I just installed a sonicwall last night, they came recommended, and today we are setting up the vpn. So far it has been pretty painless, and I have been impressed with the sonicwall documentation and web interface.

--

Robert Garcia
President - BigHead Technology
VP Application Development - eventpix.com
13653 West Park Dr
Magalia, Ca 95954
ph: 530.645.4040 x222 fax: 530.645.4040
[EMAIL PROTECTED] - [EMAIL PROTECTED]
http://bighead.net/ - http://eventpix.com/

On Feb 15, 2008, at 5:19 AM, Scott Cadillac wrote:

Hi Folks,

If anybody is so inclined, I'm looking for recommendations for a VPN enabled router that handles out-bound tunneling (not pass-thru).

I don't profess to be a network person, so I'll explain the best I can, so warning - I'm sure this post will be wordy :-b....

I have a particular customer whom I've been doing periodic contract work for over 6 years. With them I have to use VPN client software to connect to their network when I deploy something or need to work on their servers.

With their particular type of VPN connection, once I do the VPN logon my workstation becomes a part of their network, which inherits a new IP from their internal LAN. Once I'm connected my workstation is unable to connect to my own local network. Which is highly inconvenient of course, but I can deal with that for the most part by running the VPN inside a virtual machine.
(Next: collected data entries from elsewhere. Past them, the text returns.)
(* ===== verification/JsonWriter.v ===== *)
(** The compact JSON writer: the conversions to text and [Json::FastWriter] of
    source/json/src/json_writer.cpp, and the round trip through the reader.

    Texts are lists of bytes. [writeValue] follows the recursion of the source
    with the depth of the value as fuel; [None] stands for the null pointer of a
    string value that was never set. *)
From S2P Require Import Prelude JsonValue JsonReader.
Local Open Scope Z_scope.

(** ** Numbers *)

(** The loop of [uintToString], which fills a buffer of 32 bytes from its end:
    [room] bytes are left, [current] is what is written; [None] is a write in
    front of the buffer. *)
Fixpoint uint_loop (room : nat) (value : Z) (current : bytes) : option (list Z) :=
  match room with
  | O => None
  | S room =>
      let current := (value mod 10 + 48) :: current in
      if value / 10 =? 0 then Some current else uint_loop room (value / 10) current
  end.
(** [uintToString]: the zero byte takes one of the 32. *)
Definition uintToString (value : Z) : option (list Z) := uint_loop 31 value [].

(** [valueToString(Int)], [valueToString(UInt)] and [valueToString(bool)]. *)
Definition valueToString_Int (value : Z) : option (list Z) :=
  let isNegative := value <? 0 in
  let value := if isNegative then i32 (- value) else value in
  s ← uintToString (u32 value);
  if isNegative then (if (length s <? 31)%nat then Some (45 :: s) else None) else Some s.
Definition valueToString_UInt (value : Z) : option (list Z) := uintToString value.
Definition valueToString_bool (value : bool) : list Z := if value then true_str else false_str.

(** [valueToString(double)]: the text of ["%#.16g"] with its trailing zeros cut
    down to one. [strip_zeros] walks back over zeros but not past the first
    character; [before_digits] walks back over digits. Both work on the reversed
    text. *)
Fixpoint strip_zeros (rev : bytes) : list Z :=
  match rev with
  | 48 :: ((_ :: _) as rest) => strip_zeros rest
  | _ => rev
  end.
Fixpoint before_digits (rev : bytes) : list Z :=
  match rev with
  | c :: rest => if (48 <=? c) && (c <=? 57) then before_digits rest else rev
  | [] => []
  end.
Definition cut_zeros (buffer : bytes) : list Z :=
  match rev buffer with
  | 48 :: _ =>
      let kept := strip_zeros (rev buffer) in
      match before_digits kept with
      | 46 :: _ => take (length kept + 1) buffer
      | _ => buffer
      end
  | _ => buffer
  end.
Definition valueToString_double {D} `{Double D} (value : D) : list Z := cut_zeros (print_g16 value).

(** ** Strings *)
Definition isControlCharacter (ch : Z) : bool := (0 <? i8 ch) && (i8 ch <=? 31).
Definition containsControlCharacter (s : bytes) : bool := existsb isControlCharacter s.

(** The characters that have a short escape. *)
Definition special (c : Z) : bool :=
  (c =? 34) || (c =? 92) || (c =? 8) || (c =? 12) || (c =? 10) || (c =? 13) || (c =? 9).

(** An upper-case hexadecimal digit. *)
Definition hex_upper (d : Z) : Z := if d <? 10 then 48 + d else 55 + d.

Definition escape (c : Z) : list Z :=
  if c =? 34 then [92; 34]
  else if c =? 92 then [92; 92]
  else if c =? 8 then [92; 98]
  else if c =? 12 then [92; 102]
  else if c =? 10 then [92; 110]
  else if c =? 13 then [92; 114]
  else if c =? 9 then [92; 116]
  else if isControlCharacter c then [92; 117; 48; 48; hex_upper (c / 16); hex_upper (c mod 16)]
  else [c].

(** [valueToQuotedString], with its short way for strings that need no escape. *)
Definition valueToQuotedString (value : bytes) : list Z :=
  if negb (existsb special value) && negb (containsControlCharacter value) then [34] ++ value ++ [34]
  else [34] ++ concat (escape <$> value) ++ [34].

(** [valueToQuotedStringSimple] has the same body. *)
Definition valueToQuotedStringSimple (value : bytes) : list Z :=
  if negb (existsb special value) && negb (containsControlCharacter value) then [34] ++ value ++ [34]
  else [34] ++ concat (escape <$> value) ++ [34].

(** ** [FastWriter] *)
Definition null_str : list Z := [110; 117; 108; 108].

(** Texts with commas between them. *)
Fixpoint join (l : list (list Z)) : list Z :=
  match l with
  | [] => []
  | [x] => x
  | x :: l => x ++ [44] ++ join l
  end.

Section Writer.
Context {D : Type} `{Double D}.
Local Abbreviation Value := (JsonValue.Value D) (only parsing).

(** The nesting depth. *)
Fixpoint depth (v : Value) : nat :=
  let fix deepest (m : list (CZString * JsonValue.Value D)) : nat :=
    match m with [] => 0%nat | (_, x) :: m => Nat.max (depth x) (deepest m) end in
  match v with
  | arrayValue m | objectValue m => S (deepest m)
  | _ => 1%nat
  end.

Definition ok_or_none {A} (r : res A) : option A := match r with Ok a => Some a | _ => None end.

(** [writeValue]: the text it appends to [document_]. *)
Fixpoint writeValue (fuel : nat) (yaml : bool) (value : Value) : option (list Z) :=
  match fuel with
  | O => None
  | S fuel =>
      match value with
      | nullValue => Some null_str
      | intValue _ => z ← ok_or_none (asInt value); valueToString_Int z
      | uintValue _ => z ← ok_or_none (asUInt value); valueToString_UInt z
      | realValue d => Some (valueToString_double d)
      | stringValue _ => s ← ok_or_none (asCString value); s ← s; Some (valueToQuotedString s)
      | booleanValue b => Some (valueToString_bool b)
      | arrayValue _ =>
          texts ← mapM (fun i => x ← ok_or_none (index_get i value); writeValue fuel yaml x)
                    (seqZ 0 (i32 (size value)));
          Some ([91] ++ join texts ++ [93])
      | objectValue _ =>
          members ← ok_or_none (getMemberNames value);
          texts ← mapM (fun name =>
                    x ← ok_or_none (member_get name value);
                    t ← writeValue fuel yaml x;
                    Some (valueToQuotedString (cstr name) ++ (if yaml then [58; 32] else [58]) ++ t)) members;
          Some ([123] ++ join texts ++ [125])
      end
  end.

(** [FastWriter::writeValueSimple] has the same body too. *)
Definition FastWriter_writeValueSimple (fuel : nat) (yaml : bool) (value : Value) : option (list Z) :=
  writeValue fuel yaml value.

(** [FastWriter::write]. *)
Definition write (yaml : bool) (root : Value) : option (list Z) :=
  t ← writeValue (depth root) yaml root; Some (t ++ [10]).
End Writer.

(** * Lemmas *)

(** ** Locations *)
Lemma between_app (s rest : bytes) : between (s ++ rest) rest = s.
Proof. unfold between. rewrite length_app. apply take_app_length'. lia. Qed.

Lemma readNumber_app s rest :
  Forall (fun c => number_char c = true) s -> number_char (deref rest) = false -> readNumber (s ++ rest) = rest.
Proof.
  intros Hs Hr. induction Hs as [|c s Hc Hs IH]; cbn [app readNumber].
  - destruct rest as [|c rest]; [done|]. cbn in *. by rewrite Hr.
  - by rewrite Hc.
Qed.

(** ** Decimal numbers *)
Definition is_digit (c : Z) : Prop := 48 <= c <= 57.

Lemma digit_number_char c : is_digit c -> number_char c = true.
Proof. unfold is_digit, number_char. intros Hc. replace ((48 <=? c) && (c <=? 57)) with true by lia. done. Qed.

Lemma digits_loop_step thr v c rest :
  is_digit c -> v < thr -> digits_loop thr (c :: rest) v = digits_loop thr rest (u32 (v * 10 + (c - 48))).
Proof.
  unfold is_digit. intros Hc Hv. cbn. replace ((c <? 48) || (57 <? c)) with false by lia.
  by replace (thr <=? v) with false by lia.
Qed.

(** What [uint_loop] writes is read back by [digits_loop], as long as the number
    without its last digit is below the threshold. *)
Lemma uint_loop_spec room v acc :
  (0 < room)%nat -> 0 <= v < 10 ^ Z.of_nat room -> v < 2 ^ 32 ->
  exists ds, uint_loop room v acc = Some (ds ++ acc) /\ Forall is_digit ds /\ ds <> [] /\ (length ds <= room)%nat /\
    (forall thr rest, 0 < thr -> v / 10 < thr -> digits_loop thr (ds ++ rest) 0 = digits_loop thr rest v).
Proof.
  revert v acc. induction room as [|room IH]; intros v acc Hr Hv Hw; [lia|]. cbn [uint_loop].
  pose proof (Z.mod_pos_bound v 10 ltac:(lia)) as Hm. pose proof (Z.div_mod v 10 ltac:(lia)) as Hdm.
  assert (Hd : is_digit (v mod 10 + 48)) by (unfold is_digit; lia).
  destruct (Z.eqb_spec (v / 10) 0) as [E|E].
  - exists [v mod 10 + 48]. split_and!; [done|by apply Forall_singleton|done|cbn; lia|].
    intros thr rest Ht Hlt. cbn [app]. rewrite digits_loop_step by (done || lia).
    rewrite uwrap_id by (unfold in_u; lia). f_equal. lia.
  - rewrite Nat2Z.inj_succ, Z.pow_succ_r in Hv by lia.
    assert (Hroom : (0 < room)%nat).
    { destruct room; [|lia]. change (10 * 10 ^ Z.of_nat 0) with 10 in Hv. rewrite Z.div_small in E; lia. }
    destruct (IH (v / 10) ((v mod 10 + 48) :: acc)) as (ds & E1 & H1 & H2 & H3 & H4); [done|lia|lia|].
    exists (ds ++ [v mod 10 + 48]). split_and!.
    + by rewrite E1, <- app_assoc.
    + apply Forall_app. split; [done|by apply Forall_singleton].
    + by destruct ds.
    + rewrite length_app. cbn. lia.
    + intros thr rest Ht Hlt. rewrite <- app_assoc. cbn [app]. rewrite H4 by div_lia.
      rewrite digits_loop_step by (done || lia). rewrite uwrap_id by (unfold in_u; lia). f_equal. lia.
Qed.

Lemma uint_loop_mono n n' v acc s : uint_loop n v acc = Some s -> (n <= n')%nat -> uint_loop n' v acc = Some s.
Proof.
  revert n' v acc. induction n as [|n IH]; intros [|n'] v acc E Hn; try done; try lia.
  cbn in *. case_match; [done|]. apply IH; [done|lia].
Qed.

(** Neither conversion of integers leaves its buffer. *)
Lemma uintToString_spec v :
  in_u 32 v -> exists ds, uintToString v = Some ds /\ Forall is_digit ds /\ ds <> [] /\ (length ds <= 10)%nat /\
    (forall thr, 0 < thr -> v / 10 < thr -> digits_loop thr ds 0 = Digits v).
Proof.
  intros Hv. unfold in_u in Hv.
  destruct (uint_loop_spec 10 v []) as (ds & E & H1 & H2 & H3 & H4);
    [lia|change (10 ^ Z.of_nat 10) with 10000000000; lia|lia|].
  rewrite app_nil_r in E. exists ds. split_and!; [|done|done|done|].
  - eapply uint_loop_mono; [exact E|lia].
  - intros thr Ht Hlt. specialize (H4 thr [] Ht Hlt). by rewrite app_nil_r in H4.
Qed.

(** ** Strings *)
Lemma quoted_escape s : text_ok s -> valueToQuotedString s = [34] ++ concat (escape <$> s) ++ [34].
Proof.
  intros Hs. unfold valueToQuotedString. destruct (negb _ && negb _) eqn:E; [|done].
  apply andb_true_iff in E as [E1%negb_true_iff E2%negb_true_iff]. f_equal. f_equal.
  induction Hs as [|c s Hc Hs IH]; [done|]. cbn in E1, E2.
  apply orb_false_iff in E1 as [Ec1 E1], E2 as [Ec2 E2]. specialize (IH E1 E2).
  cbn [fmap list_fmap concat]. rewrite <- IH. unfold special in Ec1.
  repeat (apply orb_false_iff in Ec1 as [Ec1 ?]). unfold escape.
  repeat match goal with H : (_ =? _) = false |- _ => rewrite H; clear H end. by rewrite Ec2.
Qed.

Lemma control_spec c : 0 < c < 256 -> isControlCharacter c = (c <? 32).
Proof.
  intros H. pose proof (byte_forall (fun c => implb (0 <? c) (Bool.eqb (isControlCharacter c) (c <? 32)))
    ltac:(vm_compute; reflexivity) c ltac:(unfold byte_ok, in_u; lia)) as E. cbn beta in E.
  replace (0 <? c) with true in E by lia. by apply eqb_prop in E.
Qed.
If I did all my development work on one machine I wouldn't have a problem. But my setup these days includes the following:

~ A heavy-duty desktop running WinXP for the Visual Studio IDE.

~ 6 Virtual Machines for browser testing (running on the desktop, which are separate machines as far as VPN is concerned).

~ A Mac Mini for more browser testing.

~ Another workstation with Visual Studio for my coding buddy Mark, who also works in my office, he's not a witango guy ;-)

~ And a dedicated Windows 2003 Server for hosting all our code and SQL 2000 & 2005 databases.

~ Oh, and a 1TB Network Attached Storage device that I use for backups.

I also have 3 other computers on my local network, but those aren't used for work.

Anyway, since starting a recent job with this particular customer things are getting more involved where we need a dedicated VPN connection from both our workstations and now from the server (which is going to run an automated database sync routine we're going to build).

So, is there a router that can handle all VPN (client?) connections to my customer's external network? Including the following features?

~ Automatic transparent VPN connections from any of my local machines.

~ Still allow connections to my other network resources?

~ Still allow inbound access to my webserver and Remote Desktop (port forwarding from the outside).

~ And still allow out-bound connections to other non-customer external addresses (the internet).

Note, my internet service includes 5 static IP addresses, if that makes a difference.

So, any ideas?

Thank you for taking the time to read this.